Selon les experts, les cancers du sein et du poumons pourraient être traités sans avoir recourt à la chimiothérapie. Les patientes et leurs médecins sont alors confrontés à un dilemme entre le risque et le bénéfice de la chimiothérapie.

Rien ne permet de l'affirmer pour l'instant mais les études se poursuivent.

"Ce résultat est important".

Ainsi, si le risque est faible, c'est-à-dire inférieur à 10, la patiente n'aura pas besoin de chimiothérapie. Une des raisons évoquées concernait le coût total d'un traitement de chimiothérapie vis-à-vis du coût d'un test MammaPrint, qui s'élève actuellement jusqu'à 3.000 euros. Le Genevois insiste sur le fait que ces conclusions sont valables pour un certain type de tumeur et principalement pour des femmes de plus de 50 ans.

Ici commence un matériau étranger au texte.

(* ===== verification/Langs.v ===== *)
(** * Small language helpers ([langs])

    Errors with a code, the nonce of a control connection, and the conversions
    of outcomes into values. *)

From S2P Require Import Prelude Text.

(** ** Errors *)

Record Error := MkError { Code : Z; Msg : bytes }.

#[export] Instance Error_eq_dec : EqDecision Error.
Proof. solve_decision. Defined.

(** A Go [error] value: a [langs.Error] or another error with its text. *)
Inductive go_error := Known (e : Error) | Other (text : bytes).

Definition Error_Error (e : Error) : bytes := bs "ENO" ++ Itoa (Code e) ++ bs ": " ++ Msg e.
Definition error_text (e : go_error) : bytes :=
  match e with Known e => Error_Error e | Other t => t end.
Definition Wrap (e : Error) (err : go_error) : Error :=
  MkError (Code e) (Msg e ++ bs ": " ++ error_text err).
Definition Err_of (err : go_error) : Error :=
  match err with
  | Known knownErr => knownErr
  | Other t => MkError 5000 t
  end.

(** What is written to a response: the document of the value, on a line. *)
Record Data_ (T : Type) := MkData { d_Error : Error; d_Data : T }.
Definition MarshalTo {T} (json : T -> bytes) (e : T) : bytes := json e ++ [z2b 10].

(** ** Conditionals and forced results *)

Definition IfElse {T} (cond : bool) (v1 v2 : T) : T := if cond then v1 else v2.
Definition Must {E T} (v : res E T) : res Empty_set T :=
  match v with Ok v => Ok v | _ => Panic end.

(** ** Nonces *)

(** [rand.Read] of one byte, call after call: the byte it reads, [None] when it
    reads nothing.  The stream of its answers is given; it never ends in the
    program, [None] at its end stands for a generator that answers only zeros. *)
Fixpoint NewNonce (rand : list (option byte)) : option bytes :=
  match rand with
  | [] => None
  | None :: _ => Some (bs "0")
  | Some b :: rand => if bool_decide (b2z b = 0) then NewNonce rand else Some (Itoa (b2z b))
  end.

Definition MustParseNonce (nonce : bytes) : byte :=
  match ParseUint 8 nonce with
  | None => z2b 0
  | Some v => z2b v
  end.

Lemma MustParseNonce_Itoa b : MustParseNonce (Itoa (b2z b)) = b.
Proof.
  pose proof (b2z_range b). unfold MustParseNonce, Itoa. rewrite bool_decide_false by lia.
  rewrite ParseUint_itoa by lia. apply z2b_b2z.
Qed.

(** The nonce a client draws is the one the server parses, and it is zero (no
    masking) only when the generator fails. *)
Lemma NewNonce_parse rand s :
  NewNonce rand = Some s ->
  (exists b, Some b ∈ rand /\ b2z b <> 0 /\ MustParseNonce s = b) \/
  (None ∈ rand /\ MustParseNonce s = z2b 0).
Proof.
  induction rand as [|[b|] rand IH]; cbn [NewNonce]; [done| |].
  - case_bool_decide as Hb.
    + intros Hs. destruct (IH Hs) as [(b' & ? & ? & ?)|[? ?]]; [left; exists b'|right]; split_and?; try done; by right.
    + intros [= <-]. left. exists b. split_and?; [left|done|apply MustParseNonce_Itoa].
  - intros [= <-]. right. split; [left|done].
Qed.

Cependant entre 11 et 25, on se trouvait dans une zone dite "grise", pour laquelle le meilleur traitement restait incertain. " La chimiothérapie, ce n'est pas fini, on l'utilisera mieux " À l'heure de la personnalisation des prises en charge, " ces résultats sont très positifs ", relève le Pr Zelek". Des études ont révélé que le recours traumatisant à la chimiothérapie pouvait être évité dans de nombreux cas.

Une deuxième étude publiée en marge de la conférence de Chicago apporte une autre bonne nouvelle. Là, l'espoir vient de l'immunothérapie.

Environ 28 600 personnes ont reçu un diagnostic de cancer du poumon, et 21 100 en sont mortes. Dans le domaine de l'immunothérapie, l'efficacité de la molécule pembrolizumab du laboratoire MSD (Keytruda) a été comparée à celle de la chimiothérapie. La méthode ne fonctionne pas contre tous les types de cancers et peut provoquer de graves effets secondaires, parfois au point que les patients cessent le traitement. Et dans l'hypothèse où des mutations sont détectées, le patient se verrait alors prescrire des médicaments ciblant précisément la tumeur pour éviter la chimiothérapie.